Again, there's the caveat of knowing Jarvis supported Harris – but he wrote this in November, a month before Harris dropped out of the race. Even before he did this, another Harris supporter began compiling a Twitter thread in October of all the instances in which news outlets erased Harris.

You can more or less sub in Warren for Harris on that list, and the points still hold.

What about Yang, who dropped out of the race after the Iowa caucus.? Yang was always treated as a novelty, and his universal basic income platform was never taken seriously. But he consistently pulled decent poll numbers – often better than fellow Democratic primary contenders like former Obama-era Secretary of Housing and Urban Development Julian Castro and New Jersey Sen. Cory Booker.

Booker and Castro have name recognition and political track records, and were therefore included more regularly in analysis, substantive discussions about candidate platforms and even onscreen graphics, than Yang. And early on this mainstream media favoritism toward known political quantities led to Yang's angry supporters to create the hashtag #YangMediaBlackout. That earned limited coverage but mostly a lot of eye-rolling.

But scan a lengthy list of examples in which major news channels either omitted Yang from conversations about the field of candidates, like the one Yang supporter Scott Santens has compiled, and one can't call their complaints baseless.

But then, Yang and Harris never enjoyed the generous odds assigned to Warren early in this process.
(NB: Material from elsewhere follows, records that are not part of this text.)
(* ===== verification/Switch.v ===== *)
(** The context switch: os/src/task/scheduler/switch.S, thread/context.rs, and the calls of
    [__switch] in [run_tasks] and [schedule] (scheduler/processor.rs).

    [hart] has the registers and the contexts in memory.  [transfer] is what the switches
    mean: every task goes on where it called [schedule], and the idle loop where it called
    [__switch].  This is what [Sched] assumes when it keeps a suspension point per task. *)

From S2P Require Import Prelude.

(** [#[repr(C)]]: 14 words. *)
Record TaskContext := mkContext { sp : Z; ra : Z; s : list Z }.

Definition zero_init : TaskContext := mkContext 0 0 (replicate 12 0).
Definition goto_trap_return (trap_return kernel_stack_top : Z) : TaskContext := mkContext kernel_stack_top trap_return (replicate 12 0).

(** The registers that calls keep, and the program counter. *)
Record cpu := mkCpu { c_pc : Z; c_sp : Z; c_ra : Z; c_s : list Z }.

(** [__switch] with [r] as the registers of the caller: the context it saves and the
    registers after [ret]. *)
Definition SAVE_SREG (r : cpu) (from : list Z) (id : nat) : list Z := <[id := c_s r !!! id]> from.
Definition LOAD_SREG (to : TaskContext) (regs : list Z) (id : nat) : list Z := <[id := s to !!! id]> regs.
Definition switch (from to : TaskContext) (r : cpu) : TaskContext * cpu :=
  (mkContext (c_sp r) (c_ra r) (foldl (SAVE_SREG r) (s from) (seq 0 12)),
   mkCpu (ra to) (sp to) (ra to) (foldl (LOAD_SREG to) (c_s r) (seq 0 12))).

Section hart.
Context (trap_return : Z).

(** [task_cx] has the contexts of the tasks; [current] is the task that runs, none in the
    idle loop. *)
Record hart := mkHart { regs : cpu; current : option nat; idle_task_cx : TaskContext; task_cx : gmap nat TaskContext }.

(** What happens on the hart: a task is created; the idle loop has fetched task [t] and calls
    [__switch]; the task calls [schedule]; it calls [schedule] for the last time, with a
    context nobody uses.  [r] are the registers at the call. *)
Inductive event := Create (t : nat) (kernel_stack_top : Z) | Run (t : nat) (r : cpu) | Schedule (r : cpu) | Exit (r : cpu).

Definition step (h : hart) (e : event) : option hart :=
  match e, current h with
  | Create t top, _ => Some (mkHart (regs h) (current h) (idle_task_cx h) (<[t := goto_trap_return trap_return top]> (task_cx h)))
  | Run t r, None =>
      next ← task_cx h !! t;
      let '(idle, r') := switch (idle_task_cx h) next r in
      Some (mkHart r' (Some t) idle (task_cx h))
  | Schedule r, Some t =>
      cx ← task_cx h !! t;
      let '(cx', r') := switch cx (idle_task_cx h) r in
      Some (mkHart r' None (idle_task_cx h) (<[t := cx']> (task_cx h)))
  | Exit r, Some t =>
      let '(_, r') := switch zero_init (idle_task_cx h) r in
      Some (mkHart r' None (idle_task_cx h) (delete t (task_cx h)))
  | _, _ => None
  end.

Definition boot (r : cpu) : hart := mkHart r None zero_init ∅.

(** ** What it means *)

Inductive kont := Fresh (kernel_stack_top : Z) | Suspended (r : cpu).

(** A new task starts at [trap_return] on its kernel stack; another goes on with the
    registers of its call, after it. *)
Definition resumed (c : kont) : cpu :=
  match c with
  | Fresh top => mkCpu trap_return top trap_return (replicate 12 0)
  | Suspended r => mkCpu (c_ra r) (c_sp r) (c_ra r) (c_s r)
  end.

Record tasks := mkTasks { t_regs : cpu; t_current : option nat; t_idle : kont; t_konts : gmap nat kont }.

Definition transfer (h : tasks) (e : event) : option tasks :=
  match e, t_current h with
  | Create t top, _ => Some (mkTasks (t_regs h) (t_current h) (t_idle h) (<[t := Fresh top]> (t_konts h)))
  | Run t r, None => c ← t_konts h !! t; Some (mkTasks (resumed c) (Some t) (Suspended r) (t_konts h))
  | Schedule r, Some t => _ ← t_konts h !! t; Some (mkTasks (resumed (t_idle h)) None (t_idle h) (<[t := Suspended r]> (t_konts h)))
  | Exit r, Some t => Some (mkTasks (resumed (t_idle h)) None (t_idle h) (delete t (t_konts h)))
  | _, _ => None
  end.

Definition started (r : cpu) : tasks := mkTasks r None (Suspended (mkCpu 0 0 0 (replicate 12 0))) ∅.

(** ** The switch implements it *)

(** The registers of an event: twelve in [s]. *)
Definition event_ok (e : event) : Prop := match e with Create _ _ => True | Run _ r | Schedule r | Exit r => length (c_s r) = 12%nat end.

Definition saved (c : kont) : TaskContext :=
  match c with Fresh top => goto_trap_return trap_return top | Suspended r => mkContext (c_sp r) (c_ra r) (c_s r) end.
Definition kont_ok (c : kont) : Prop := match c with Fresh _ => True | Suspended r => length (c_s r) = 12%nat end.

Lemma copy_all (src dst : list Z) : length src = 12%nat -> length dst = 12%nat -> foldl (fun l i => <[i := src !!! i]> l) dst (seq 0 12) = src.
Proof.
  intros Hs Hd. do 12 (destruct src as [|? src]; [done|]). destruct src; [|done]. do 12 (destruct dst as [|? dst]; [done|]). by destruct dst.
Qed.

Lemma length_saved c : kont_ok c -> length (s (saved c)) = 12%nat.
Proof. by destruct c. Qed.

Lemma switch_spec from c r :
  kont_ok c -> length (s from) = 12%nat -> length (c_s r) = 12%nat -> switch from (saved c) r = (saved (Suspended r), resumed c).
Proof.
  intros Hc Hf Hr. pose proof (length_saved c Hc) as Hl. unfold switch, SAVE_SREG, LOAD_SREG. rewrite !copy_all by done. by destruct c.
Qed.

Record implements (h : hart) (a : tasks) : Prop := {
  im_regs : regs h = t_regs a;
  im_current : current h = t_current a;
  im_idle : idle_task_cx h = saved (t_idle a) /\ kont_ok (t_idle a);
  im_tasks : task_cx h = saved <$> t_konts a;
  im_konts t c : t_konts a !! t = Some c -> kont_ok c;
}.

Lemma step_transfer h a e :
  implements h a -> event_ok e ->
  match step h e, transfer a e with Some h', Some a' => implements h' a' | None, None => True | _, _ => False end.
Proof.
  intros [Hr Hc [Hi Hik] Ht Hk] He. unfold step, transfer. rewrite Hc.
  assert (Hlook : forall t, task_cx h !! t = saved <$> t_konts a !! t) by (intros t; by rewrite Ht, lookup_fmap).
  destruct e as [t top|t r|r|r].
  - split; cbn; [done|done|done|by rewrite Ht, fmap_insert|]. intros t' c'. destruct (decide (t = t')) as [<-|Hne].
    + rewrite lookup_insert_eq. by intros [= <-].
    + rewrite lookup_insert_ne by done. apply Hk.
  - destruct (t_current a); [done|]. rewrite Hlook. destruct (t_konts a !! t) as [c|] eqn:Ec; [|done]. cbn [fmap option_fmap option_map mbind option_bind].
    rewrite switch_spec; [|by eapply Hk|rewrite Hi; by apply length_saved|done]. split; cbn; done.
  - destruct (t_current a) as [t|]; [|done]. rewrite Hlook. destruct (t_konts a !! t) as [c|] eqn:Ec; [|done]. cbn [fmap option_fmap option_map mbind option_bind].
    rewrite Hi, switch_spec; [|done|apply length_saved; by eapply Hk|done]. split; cbn; [done|done|done|by rewrite Ht, fmap_insert|].
    intros t' c'. destruct (decide (t = t')) as [<-|Hne]; [rewrite lookup_insert_eq; by intros [= <-]|rewrite lookup_insert_ne by done; apply Hk].
  - destruct (t_current a) as [t|]; [|done]. rewrite Hi, switch_spec; [|done|done|done]. split; cbn; [done|done|done|by rewrite Ht, fmap_delete|].
    intros t' c' [_ H]%lookup_delete_Some. by eapply Hk.
Qed.

Fixpoint steps (h : hart) (l : list event) : option hart := match l with [] => Some h | e :: l' => h' ← step h e; steps h' l' end.
Fixpoint transfers (h : tasks) (l : list event) : option tasks := match l with [] => Some h | e :: l' => h' ← transfer h e; transfers h' l' end.
End hart.

(** C21: The context switch loses nothing.  From boot, through any sequence of new tasks,
    dispatches by the idle loop, calls of [schedule] and exits, with whatever registers: the
    hart with [__switch] can do exactly what the tasks with their continuations can, and always
    has the registers they have; so every task goes on with the stack pointer, return address
    and saved registers of its own call, a new one at [trap_return] on its kernel stack, and
    the idle loop after the switch it made. *)
Theorem switch_refines_transfer trap_return r l :
  Forall event_ok l ->
  match steps trap_return (boot r) l, transfers trap_return (started r) l with
  | Some h, Some a => regs h = t_regs a /\ current h = t_current a /\ idle_task_cx h = saved trap_return (t_idle a) /\
      task_cx h = saved trap_return <$> t_konts a
  | None, None => True
  | _, _ => False
  end.
Proof.
  intros Hl. assert (Hs : implements trap_return (boot r) (started r)).
  { split; cbn; [done|done|done|by rewrite fmap_empty|]. intros t c. by rewrite lookup_empty. }
  revert Hs. generalize (boot r) (started r). induction Hl as [|e l He Hl IH]; intros h a Hs; cbn [steps transfers].
  - destruct Hs as [H1 H2 [H3 _] H4 _]. done.
  - pose proof (step_transfer trap_return h a e Hs He) as H. destruct (step trap_return h e) as [h'|], (transfer trap_return a e) as [a'|]; try done.
    by apply IH.
Qed.

(** A task runs, yields with 7 as its return address, and runs again. *)
Lemma switch_refines_transfer_witness :
  exists h, steps 4096 (boot (mkCpu 1 2 3 (replicate 12 4)))
    [Create 0 8192; Run 0 (mkCpu 5 6 60 (replicate 12 9)); Schedule (mkCpu 50 8000 7 (replicate 12 70)); Run 0 (mkCpu 61 6 60 (replicate 12 9))] = Some h /\
    c_pc (regs h) = 7 /\ c_sp (regs h) = 8000 /\ c_s (regs h) = replicate 12 70.
Proof.
  set (l := [Create 0 8192; Run 0 (mkCpu 5 6 60 (replicate 12 9)); Schedule (mkCpu 50 8000 7 (replicate 12 70)); Run 0 (mkCpu 61 6 60 (replicate 12 9))]).
  pose proof (switch_refines_transfer 4096 (mkCpu 1 2 3 (replicate 12 4)) l ltac:(by repeat constructor)) as H.
  destruct (steps 4096 (boot (mkCpu 1 2 3 (replicate 12 4))) l) as [h|]; [|by vm_compute in H].
  destruct (transfers 4096 (started (mkCpu 1 2 3 (replicate 12 4))) l) as [a|] eqn:Ea; [|by vm_compute in Ea].
  destruct H as (H & _). vm_compute in Ea. injection Ea as <-. exists h. split; [done|]. rewrite H. done.
Defined.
Each of their campaigns battled unique setbacks and flawed messaging that contributed to their exits. And they didn't fade into irrelevance; Harris remains in her Senate seat, and this week CNN announced it hired Yang to be a contributor.

However, if the accepted wisdom of 2016 is that cable news' coverage of Donald Trump amounted to $5 billion in free advertising, the same currency value must be taken into account when viewing news organizations' collective decision to starve a candidate of coverage or prioritize the value of one candidate's campaign over another's even if that chosen candidate isn't necessarily polling as well as the one being sidelined.

In late summer and well into autumn, Warren was golden until she stumbled over a Medicare-for-all question in an earlier debate. The New York Times notably and strangely endorsed both Warren and Klobuchar as the best candidates of the current field, which was frustrating.

In the run-up to Iowa Warren's noble uphill battle transformed into a wall – one of her own making, so the story goes. Warren herself admitted she came across as too soft and hesitant in the Feb. 7 debate that preceded Iowa.

But even before that, vacillating over Warren's ability or inability to beat Trump had become a sport, with some personalities slyly wondering, by way of ruminating on her electability, whether she was too strident or came across as too professorial in explaining her numerous policy proposals (which we are to read as: like a school marm).  

"It's worth reflecting on the fact that Warren and Bloomberg are in about the same position in national polls, but the media takes his chances a lot more seriously than it takes hers," pollster Nate Silver pointed out on Twitter the day before her Vegas smackdown.

How about now? The latest RealClearPolitics average of national polls shows that Warren is in fourth behind, in order, Sanders, Biden and Bloomberg. She's also ahead of Buttigieg, Klobuchar, Tom Steyer, and Tulsi Gabbard; out of those four, only Buttigieg is polling in the double digits.

In the wake of Vegas, Warren has – among other appearances given an interview to NPR – appeared in a CNN town hall and popped up on MSNBC, making the most of her return to the spotlight. Her campaign raised $5 million in less than 24 hours, and a super PAC formed in her name is purchasing advertising in Nevada and the next caucus battleground, South Carolina – even though she previously disavowed super PACs.

At the same time there's a suspicion that with more than 75,000 Nevadans having already cast their ballots in early voting, not much can be done to change what happens there. And that's a shame because from a TV news coverage point of view, her story is starting to get good again.